Es un hombre resolutivo, con iniciativa y decisión, que dejó atrás su pasado en Manchester para iniciar una nueva vida cuando todo parecía estancado y yermo a su alrededor. Ahora disfruta de las posibilidades de esta ciudad, que son muchas, se relaciona con gente de la más diversa naturaleza y profundiza en su conocimiento de la Historia de la Ciencia, pasión que lo retiene horas y horas atrapado entre libros de Kierkegaard, Merleau-Ponty o Heidegger.

Francis tiene un talento natural para conectar con la gente, especialmente con esas mujeres que son la sal de su vida. Pocas veces he visto semejante habilidad para ganarse la confianza de los demás, para diseccionar la personalidad del interlocutor y saber cómo llevarlo a su terreno, o simplemente para hacer de perfecto anfitrión, humorista o confidente, según la ocasión lo requiera.
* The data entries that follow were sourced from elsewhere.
Lemma boost_le_total (a b : Symbol) :
  Qle_bool (get_file_boost (spath b)) (get_file_boost (spath a)) = false ->
  Qle_bool (get_file_boost (spath a)) (get_file_boost (spath b)) = true.
Proof.
  intros H. apply Qle_bool_iff. apply Qlt_le_weak, Qnot_le_lt. intros X. apply Qle_bool_iff in X. congruence.
Qed.

Lemma sql_limit_incl {A} (n : Z) (l : list A) (x : A) : In x (sql_limit n l) -> In x l.
Proof. unfold sql_limit. destruct (n <? 0)%Z; [exact id | apply in_firstn_in]. Qed.

Lemma sql_limit_length {A} (n : Z) (l : list A) : (List.length (sql_limit n l) <= List.length l)%nat.
Proof. unfold sql_limit. destruct (n <? 0)%Z; [lia | rewrite length_firstn; lia]. Qed.

Lemma sql_limit_small {A} (limit : nat) (l : list A) :
  (N.of_nat limit < 2 ^ 63)%N -> sql_limit (limit_as_i64 limit) l = firstn limit l.
Proof.
  intros H. assert (Hz : (0 <= Z.of_nat limit < 2 ^ 63)%Z) by lia.
  unfold sql_limit, limit_as_i64.
  rewrite Z.mod_small by lia.
  replace (Z.of_nat limit <? 2 ^ 63)%Z with true by (symmetry; apply Z.ltb_lt; lia).
  replace (Z.of_nat limit <? 0)%Z with false by (symmetry; apply Z.ltb_ge; lia).
  now rewrite Nat2Z.id.
Qed.

(** [search_content] with a query that has a word: when it succeeds, at
    most [limit] symbols (for a [limit] up to [i64::MAX]; never more than
    the stored rows), sorted by descending file boost, each matching every
    word ([LIKE '%w%'] on its content, name or doc) and of the requested
    kind. *)
Theorem search_content_results (query : string) (k : option SymbolKind) (limit : nat) (st : Store)
  (res : list Symbol) :
  split_whitespace query <> [] ->
  search_content query k limit st = Some res ->
  (List.length res <= List.length (symbols st))%nat /\
  ((N.of_nat limit < 2 ^ 63)%N -> (List.length res <= limit)%nat) /\
  Sorted (fun a b => get_file_boost (spath b) <= get_file_boost (spath a)) res /\
  (forall s, In s res ->
     (forall w, In w (split_whitespace query) ->
        Like.like ("%" ++ w ++ "%") (content s) || Like.like ("%" ++ w ++ "%") (sname s)
        || match doc s with Some d => Like.like ("%" ++ w ++ "%") d | None => false end = true) /\
     (forall k', k = Some k' -> skind s = k')).
Proof.
  intros Hw. unfold search_content.
  destruct (map (fun w => "%" ++ w ++ "%") (split_whitespace query)) as [|w0 ws] eqn:W.
  { apply map_eq_nil in W. contradiction. }
  rewrite <- W.
  destruct (Nat.ltb _ _); [discriminate|].
  destruct (existsb _ _); [discriminate|].
  destruct (existsb Like.pattern_too_long _).
  { intros E. injection E as <-. split; [simpl; lia|]. split; [simpl; lia|].
    split; [constructor | intros s []]. }
  intros E. injection E as <-.
  set (row_ok := fun r : SymbolRow => _).
  set (rows := filter row_ok (symbols st)).
  set (syms := filter_map row_to_symbol (sql_limit (limit_as_i64 limit) rows)).
  assert (Hp : Permutation (sort_by (fun a b => Qle_bool (get_file_boost (spath b)) (get_file_boost (spath a))) syms) syms)
    by apply sort_by_perm.
  split; [|split; [|split]].
  - rewrite (Permutation_length Hp). unfold syms.
    eapply Nat.le_trans; [apply filter_map_length_le|].
    eapply Nat.le_trans; [apply sql_limit_length|]. unfold rows. apply filter_length_le.
  - intros Hl. rewrite (Permutation_length Hp). unfold syms. rewrite sql_limit_small by exact Hl.
    eapply Nat.le_trans; [apply filter_map_length_le|]. rewrite length_firstn. lia.
  - eapply SemanticLinkerProofs.sorted_impl; [|apply sort_by_sorted, boost_le_total].
    intros a b H. now apply Qle_bool_iff.
  - intros s Hs. apply (Permutation_in _ Hp) in Hs. unfold syms in Hs.
    apply in_filter_map_inv in Hs as [r [Hr Hs]]. apply sql_limit_incl, filter_In in Hr as [_ Hok].
    apply row_to_symbol_fields in Hs as (_ & Hk & Hn & _ & _ & _ & Hd & _ & Hc).
    unfold row_ok in Hok. apply andb_true_iff in Hok as [Hall Hkind]. split.
    + intros w Hin. rewrite forallb_forall in Hall.
      specialize (Hall ("%" ++ w ++ "%")). rewrite Hn, Hd, Hc. apply Hall.
      apply in_map_iff. exists w. split; [reflexivity | exact Hin].
    + intros k' ->. apply String.eqb_eq in Hkind. rewrite Hkind, UriProofs.kind_from_as_str in Hk.
      congruence.
Qed.
(** [if (!fs.existsSync(noteDir)) fs.mkdirSync(noteDir, { recursive: true })]
    for the entry [noteDir] of [data/blobs], a plain name: the directory is
    there, or is made. *)
Definition ensure_noteDir (noteDir : string) : M unit :=
  modify (λ w, match blobs w !! noteDir with
               | Some _ => w
               | None => set_blobs (<[noteDir := None]> (blobs w)) w
               end).

(** [if (!fs.existsSync(verPath)) fs.mkdirSync(verPath)] *)
Definition ensure_verPath (noteDir : string) : M unit := λ w,
  match blobs w !! noteDir with
  | Some (Some _) => (Normal tt, w)
  | Some None => (Normal tt, set_blobs (<[noteDir := Some ∅]> (blobs w)) w)
  | None => (Throw "ENOENT: no such file or directory, mkdir", w)
  end.

(** [data/blobs/<nid>/versions] when [fs.existsSync] finds it. *)
Definition existing_verDir (nid : string) (w : World)
  : option (gmap string Entry) :=
  match blobs w !! nid with
  | Some (Some dir) => Some dir
  | _ => None
  end.

(** [fs.writeFileSync(path.join(verPath, name), data)]: the file is made or
    replaced; a directory of that name is in the way. *)
Definition writeFileSync (noteDir name : string) (data : Buffer) : M unit := λ w,
  match blobs w !! noteDir with
  | Some (Some dir) =>
      match dir !! name with
      | Some Directory =>
          (Throw "EISDIR: illegal operation on a directory, open", w)
      | _ =>
          (Normal tt,
           set_blobs (<[noteDir := Some (<[name := File data]> dir)]> (blobs w)) w)
      end
  | _ => (Throw "ENOENT: no such file or directory, open", w)
  end.

(** [fs.readFileSync(path.join(verDir, f))] *)
Definition readFileSync (dir : gmap string Entry) (f : string)
  : completion Buffer :=
  match dir !! f with
  | Some (File data) => Normal data
  | Some Directory => Throw "EISDIR: illegal operation on a directory, read"
  | None => Throw "ENOENT: no such file or directory, open"
  end.

(** [`${t}.json.gz`] *)
Definition version_filename (t : Z) : string := pretty t +:+ ".json.gz".

Definition versionMeta (iv checksum mode meta : jsval) : jsval :=
  JObj [("iv", iv); ("checksum", checksum); ("mode", mode); ("meta", meta)].

Definition versionFile (ciphertext iv meta : jsval) : jsval :=
  JObj [("ciphertext", ciphertext); ("iv", iv); ("meta", meta)].
(** * MP3 Player: the playback-and-transition engine of [mp3_player.py]

    A shallow embedding of the engine part of class [MP3Player]: the
    transport fields, the shuffle picker, the FFmpeg fallback for [.m4a]
    files, the 200 ms poll and the playlist operations that touch the
    engine fields.  Widgets (labels, icons, progress bar, row frames) are
    presentation only and are left out; the error dialog is kept because it
    is how a playback failure is reported. *)

From Stdlib Require Import ZArith QArith Qround Lqa String Ascii DecimalString DecimalNat.
From stdpp Require Import base option list gmap strings sorting.

Local Open Scope Z_scope.

(* stdpp's solvers clear hypotheses that may already be gone *)
#[local] Set Warnings "-clear-no-such-hyp".

(** ** Python values *)

(** [len(l)] as a Python int. *)
Definition len {A} (l : list A) : Z := Z.of_nat (length l).

(** [range(n)]. *)
Definition py_range (n : Z) : list Z := Z.of_nat <$> seq 0 (Z.to_nat n).

(** [l[i]]: negative indices count from the end, anything outside
    [-len(l), len(l)) raises IndexError (here [None]). *)
Definition py_getitem {A} (l : list A) (i : Z) : option A :=
  if bool_decide (0 <= i < len l) then l !! Z.to_nat i
  else if bool_decide (- len l <= i < 0) then l !! Z.to_nat (i + len l)
  else None.

(** [random.randrange(n)] and [random.choice(seq)] for a generator whose
    next draw is [draw]: CPython's [choice] is [seq[randbelow(len(seq))]].
    As [draw] ranges over the naturals, [draw mod n] ranges over all of
    [0, n). *)
Definition randrange (draw : nat) (n : Z) : Z := Z.of_nat draw mod n.

Definition choice {A} (draw : nat) (l : list A) : option A :=
  l !! (draw mod length l)%nat.

(** What a call comes back with: a value, or an exception, kept by its
    message. *)
Inductive Res (A : Type) :=
| Ok (x : A)
| Raise (msg : string).
Arguments Ok {A} x.
Arguments Raise {A} msg.

(** [[f(x) for x in l]]: the elements are taken in order, and the first
    call that raises ends the comprehension. *)
Fixpoint map_res {A B} (f : A -> Res B) (l : list A) : Res (list B) :=
  match l with
  | [] => Ok []
  | x :: l' =>
      match f x with
      | Raise msg => Raise msg
      | Ok y =>
          match map_res f l' with
          | Raise msg => Raise msg
          | Ok ys => Ok (y :: ys)
          end
      end
  end.

(** Decimal digits of a number, as [str(n)] and [f"{n}"] print them. *)
Definition dec (n : nat) : string :=
  NilEmpty.string_of_uint (Nat.to_uint n).

(** ** Text

    A Python [str] is a sequence of code points.  A character is kept
    here as an [ascii], read as the code point of the same number, U+0000
    to U+00FF: [ascii_of_nat 178] is the superscript two U+00B2, and
    [ascii_of_nat 201] is the capital E with acute U+00C9.  A [string] is
    the text made of these characters; a name with a character beyond
    U+00FF has no counterpart here.  On this range Python's case mapping
    and character tests are the following. *)

(** [c.lower()]: the letters A-Z and the capital letters U+00C0 to U+00DE,
    but for the multiplication sign U+00D7, move up by 32. *)
Definition lower_char (c : ascii) : ascii :=
  let n := nat_of_ascii c in
  if bool_decide (65 <= n <= 90 ∨ 192 <= n <= 214 ∨ 216 <= n <= 222)%nat
  then ascii_of_nat (n + 32) else c.

(** [s.lower()]. *)
Fixpoint lower (s : string) : string :=
  match s with
  | EmptyString => EmptyString
  | String c s' => String (lower_char c) (lower s')
  end.

(** The characters [\d] matches: the decimal digits 0 to 9. *)
Definition is_decimal (c : ascii) : bool :=
  let n := nat_of_ascii c in bool_decide (48 <= n <= 57)%nat.

(** The characters [str.isdigit()] takes for digits: the decimal digits
    and the superscript digits U+00B2, U+00B3 and U+00B9. *)
Definition char_isdigit (c : ascii) : bool :=
  let n := nat_of_ascii c in
  bool_decide (48 <= n <= 57 ∨ n = 178 ∨ n = 179 ∨ n = 185)%nat.

Fixpoint all_chars (f : ascii -> bool) (s : string) : bool :=
  match s with
  | EmptyString => true
  | String c s' => f c && all_chars f s'
  end.

(** [s.isdigit()]: at least one character, and digits only. *)
Definition isdigit (s : string) : bool :=
  negb (String.eqb s "") && all_chars char_isdigit s.

(** The number a run of decimal digits stands for. *)
Fixpoint digits_value (s : string) (acc : N) : N :=
  match s with
  | EmptyString => acc
  | String c s' => digits_value s' (10 * acc + N.of_nat (nat_of_ascii c - 48))%N
  end.

(** [sys.get_int_max_str_digits()], which the program leaves at its
    default. *)
Definition int_max_str_digits : N := 4300.

(** [int(t)] for a text without sign, blanks or underscores: a ValueError
    unless [t] is a run of at least one and at most 4300 decimal digits. *)
Definition py_int (t : string) : Res N :=
  if String.eqb t "" || negb (all_chars is_decimal t) then
    Raise ("invalid literal for int() with base 10: '" +:+ t +:+ "'")
  else if (int_max_str_digits <? N.of_nat (String.length t))%N then
    Raise ("Exceeds the limit (4300 digits) for integer string conversion: "
           +:+ "value has " +:+ dec (String.length t) +:+ " digits; "
           +:+ "use sys.set_int_max_str_digits() to increase the limit")
  else Ok (digits_value t 0).

(** ** Paths

    A [pathlib.Path] is kept by the components the program reads:
    the directory, the stem and the suffix of the final component. *)
Record Path := mkPath { parent : string; stem : string; suffix : string }.

Definition path_str (p : Path) : string :=
  parent p +:+ "/" +:+ stem p +:+ suffix p.

Definition SUPPORTED_EXT : list string :=
  [".mp3"; ".ogg"; ".wav"; ".flac"; ".m4a"]%string.

Definition supported (p : Path) : bool :=
  bool_decide (lower (suffix p) ∈ SUPPORTED_EXT).

(** ** Natural sort key

    [_natural_key] splits the stem on runs of decimal digits with
    [re.split(r'(\d+)', stem)] and turns every piece [t] into [int(t)] if
    [t.isdigit()] and into [t.lower()] otherwise. *)
Inductive KeyTok := KInt (n : N) | KStr (s : string).

(** The scan of [re.split(r'(\d+)', s)]: [cur] is the piece being read,
    a run of digits when [in_digits] and text otherwise.  The pieces
    alternate text, digits, text, ..., and the first and the last are
    (possibly empty) text. *)
Fixpoint re_split_from (s cur : string) (in_digits : bool) : list string :=
  match s with
  | EmptyString => if in_digits then [cur; ""%string] else [cur]
  | String c s' =>
      if is_decimal c then
        if in_digits then re_split_from s' (cur +:+ String c "") true
        else cur :: re_split_from s' (String c "") true
      else
        if in_digits then cur :: re_split_from s' (String c "") false
        else re_split_from s' (cur +:+ String c "") false
  end.

Definition re_split_digits (s : string) : list string :=
  re_split_from s "" false.

(** [int(t) if t.isdigit() else t.lower()]. *)
Definition piece_key (t : string) : Res KeyTok :=
  if isdigit t then
    match py_int t with
    | Ok n => Ok (KInt n)
    | Raise msg => Raise msg
    end
  else Ok (KStr (lower t)).

(** The key of a path, or the ValueError of [int] on a piece that
    [isdigit] accepts and [int] does not: a text piece made of superscript
    digits only, or a run of more than 4300 digits. *)
Definition _natural_key (p : Path) : Res (list KeyTok) :=
  map_res piece_key (re_split_digits (stem p)).

Definition tok_eqb (t1 t2 : KeyTok) : bool :=
  match t1, t2 with
  | KInt a, KInt b => N.eqb a b
  | KStr a, KStr b => String.eqb a b
  | _, _ => false
  end.

(** Two keys carry the same kind of piece at the same position, so the
    mixed cases (a TypeError in Python) do not arise between keys. *)
Definition tok_lt (t1 t2 : KeyTok) : bool :=
  match t1, t2 with
  | KInt a, KInt b => N.ltb a b
  | KStr a, KStr b => String.ltb a b
  | _, _ => false
  end.

(** Python's list comparison: the first differing position decides. *)
Fixpoint key_lt (k1 k2 : list KeyTok) : bool :=
  match k1, k2 with
  | [], [] => false
  | [], _ :: _ => true
  | _ :: _, [] => false
  | t1 :: k1', t2 :: k2' =>
      if tok_eqb t1 t2 then key_lt k1' k2' else tok_lt t1 t2
  end.

(** [l.sort(key=_natural_key)].  CPython first computes the key of every
    element, in order; when one of these calls raises, the exception
    leaves [sort] and the list is as it was.  Otherwise the elements are
    ordered by their keys, and the sort is stable: an element is placed
    before the first element of the sorted tail that is not smaller than
    it. *)
Definition with_key (p : Path) : Res (list KeyTok * Path) :=
  match _natural_key p with
  | Ok k => Ok (k, p)
  | Raise msg => Raise msg
  end.

Fixpoint insert_by_key (x : list KeyTok * Path) (l : list (list KeyTok * Path))
    : list (list KeyTok * Path) :=
  match l with
  | [] => [x]
  | y :: l' =>
      if key_lt (fst y) (fst x)
      then y :: insert_by_key x l'
      else x :: y :: l'
  end.

Definition sort_natural (l : list Path) : Res (list Path) :=
  match map_res with_key l with
  | Ok keyed => Ok (snd <$> foldr insert_by_key [] keyed)
  | Raise msg => Raise msg
  end.

(** ** Engine state *)

(** Calls that leave the engine: commands to [pygame.mixer.music], runs of
    the FFmpeg subprocess and the error dialog.  [NextTrack] records an
    entry into [next_track], so that the poll loop triggering it can be
    observed. *)
Inductive Call :=
| MusicLoad (p : string)
| MusicPlay
| MusicPause
| MusicUnpause
| MusicStop
| MusicSetVolume (v : Q)
| FfmpegRun (src out : string)
| ShowError (title msg : string)
| NextTrack.

Record App := mkApp {
  playlist : list Path;
  current_index : option Z;
  paused : bool;
  shuffle : bool;
  user_stopped : bool;
  track_duration_s : option Q;
  elapsed_base_ms : Z;
  _temp_files : list Path;
  calls : list Call
}.

(** The fields as [__init__] sets them. *)
Definition init : App :=
  {| playlist := []; current_index := None; paused := false;
     shuffle := false; user_stopped := false; track_duration_s := None;
     elapsed_base_ms := 0; _temp_files := []; calls := [] |}.

Definition set_playlist (l : list Path) (a : App) : App :=
  mkApp l (current_index a) (paused a) (shuffle a) (user_stopped a)
        (track_duration_s a) (elapsed_base_ms a) (_temp_files a) (calls a).
Definition set_current_index (c : option Z) (a : App) : App :=
  mkApp (playlist a) c (paused a) (shuffle a) (user_stopped a)
        (track_duration_s a) (elapsed_base_ms a) (_temp_files a) (calls a).
Definition set_paused (b : bool) (a : App) : App :=
  mkApp (playlist a) (current_index a) b (shuffle a) (user_stopped a)
        (track_duration_s a) (elapsed_base_ms a) (_temp_files a) (calls a).
Definition set_shuffle (b : bool) (a : App) : App :=
  mkApp (playlist a) (current_index a) (paused a) b (user_stopped a)
        (track_duration_s a) (elapsed_base_ms a) (_temp_files a) (calls a).
Definition set_user_stopped (b : bool) (a : App) : App :=
  mkApp (playlist a) (current_index a) (paused a) (shuffle a) b
        (track_duration_s a) (elapsed_base_ms a) (_temp_files a) (calls a).
Definition set_track_duration_s (d : option Q) (a : App) : App :=
  mkApp (playlist a) (current_index a) (paused a) (shuffle a) (user_stopped a)
        d (elapsed_base_ms a) (_temp_files a) (calls a).
Definition set_elapsed_base_ms (e : Z) (a : App) : App :=
  mkApp (playlist a) (current_index a) (paused a) (shuffle a) (user_stopped a)
        (track_duration_s a) e (_temp_files a) (calls a).
Definition add_temp_file (p : Path) (a : App) : App :=
  mkApp (playlist a) (current_index a) (paused a) (shuffle a) (user_stopped a)
        (track_duration_s a) (elapsed_base_ms a) (_temp_files a ++ [p]) (calls a).
Definition emit (c : Call) (a : App) : App :=
  mkApp (playlist a) (current_index a) (paused a) (shuffle a) (user_stopped a)
        (track_duration_s a) (elapsed_base_ms a) (_temp_files a) (calls a ++ [c]).

(** ** The outside world

    What the collaborators answer during one callback.  An [option string]
    answer of a command is [Some msg] when the call raises with message
    [msg] and [None] when it returns; [Path.exists()] answers with a
    truth value or raises the OSError of the underlying [stat]. *)
Inductive Mutagen :=
| MfRaises (msg : string)
| MfNone
| MfNoInfo
| MfNoLength
| MfLength (seconds : Q).

Record Env := mkEnv {
  get_busy : bool;                       (* pygame.mixer.music.get_busy() *)
  get_pos : option Z;                    (* get_pos(), None when it raises *)
  music_load : string -> option string;  (* load(path) *)
  music_play : option string;            (* play() *)
  music_stop : option string;            (* stop() *)
  music_set_volume : option string;      (* set_volume(v) *)
  which_ffmpeg : option string;          (* shutil.which("ffmpeg") *)
  gettempdir : string;                   (* tempfile.gettempdir() *)
  mkdir : option string;                 (* tmp_dir.mkdir(...) *)
  ffmpeg_run : string -> string -> option string; (* subprocess.run(..., check=True) *)
  path_exists : string -> Res bool;      (* Path.exists() *)
  mutagen_file : string -> Mutagen;      (* MutagenFile(path) *)
  draw : nat                             (* the random generator's next draw *)
}.

(** ** Callbacks: state, log and exceptions *)
Definition M (A : Type) : Type := App -> Res A * App.

Definition ret {A} (x : A) : M A := fun a => (Ok x, a).

Definition bind {A B} (m : M A) (k : A -> M B) : M B :=
  fun a =>
    match m a with
    | (Ok x, a') => k x a'
    | (Raise msg, a') => (Raise msg, a')
    end.

Definition raise {A} (msg : string) : M A := fun a => (Raise msg, a).

(** [try: m  except Exception as e: h(str(e))]. *)
Definition try_except {A} (m : M A) (h : string -> M A) : M A :=
  fun a =>
    match m a with
    | (Ok x, a') => (Ok x, a')
    | (Raise msg, a') => h msg a'
    end.

Definition get {A} (f : App -> A) : M A := fun a => (Ok (f a), a).
Definition modify (f : App -> App) : M unit := fun a => (Ok tt, f a).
Incapaz de dejar indiferente a nadie, ha provocado entre las damas desmayos, celos y pasiones como el mejor de los galanes. En el otro lado del espectro, sus amigos, ha creado un clima de confianza tan saludable que, con enorme diferencia, será uno de aquellos a quienes sí extrañaré, posiblemente al que más, tanto por estos como por otros argumentos que callaré no por pudor o vergüenza, sino debido al inmenso respeto que tengo a una amistad y confianza labrada con tiempo, paciencia y afecto.

Adiós y suerte, mr. McKay. El placer fue todo mío.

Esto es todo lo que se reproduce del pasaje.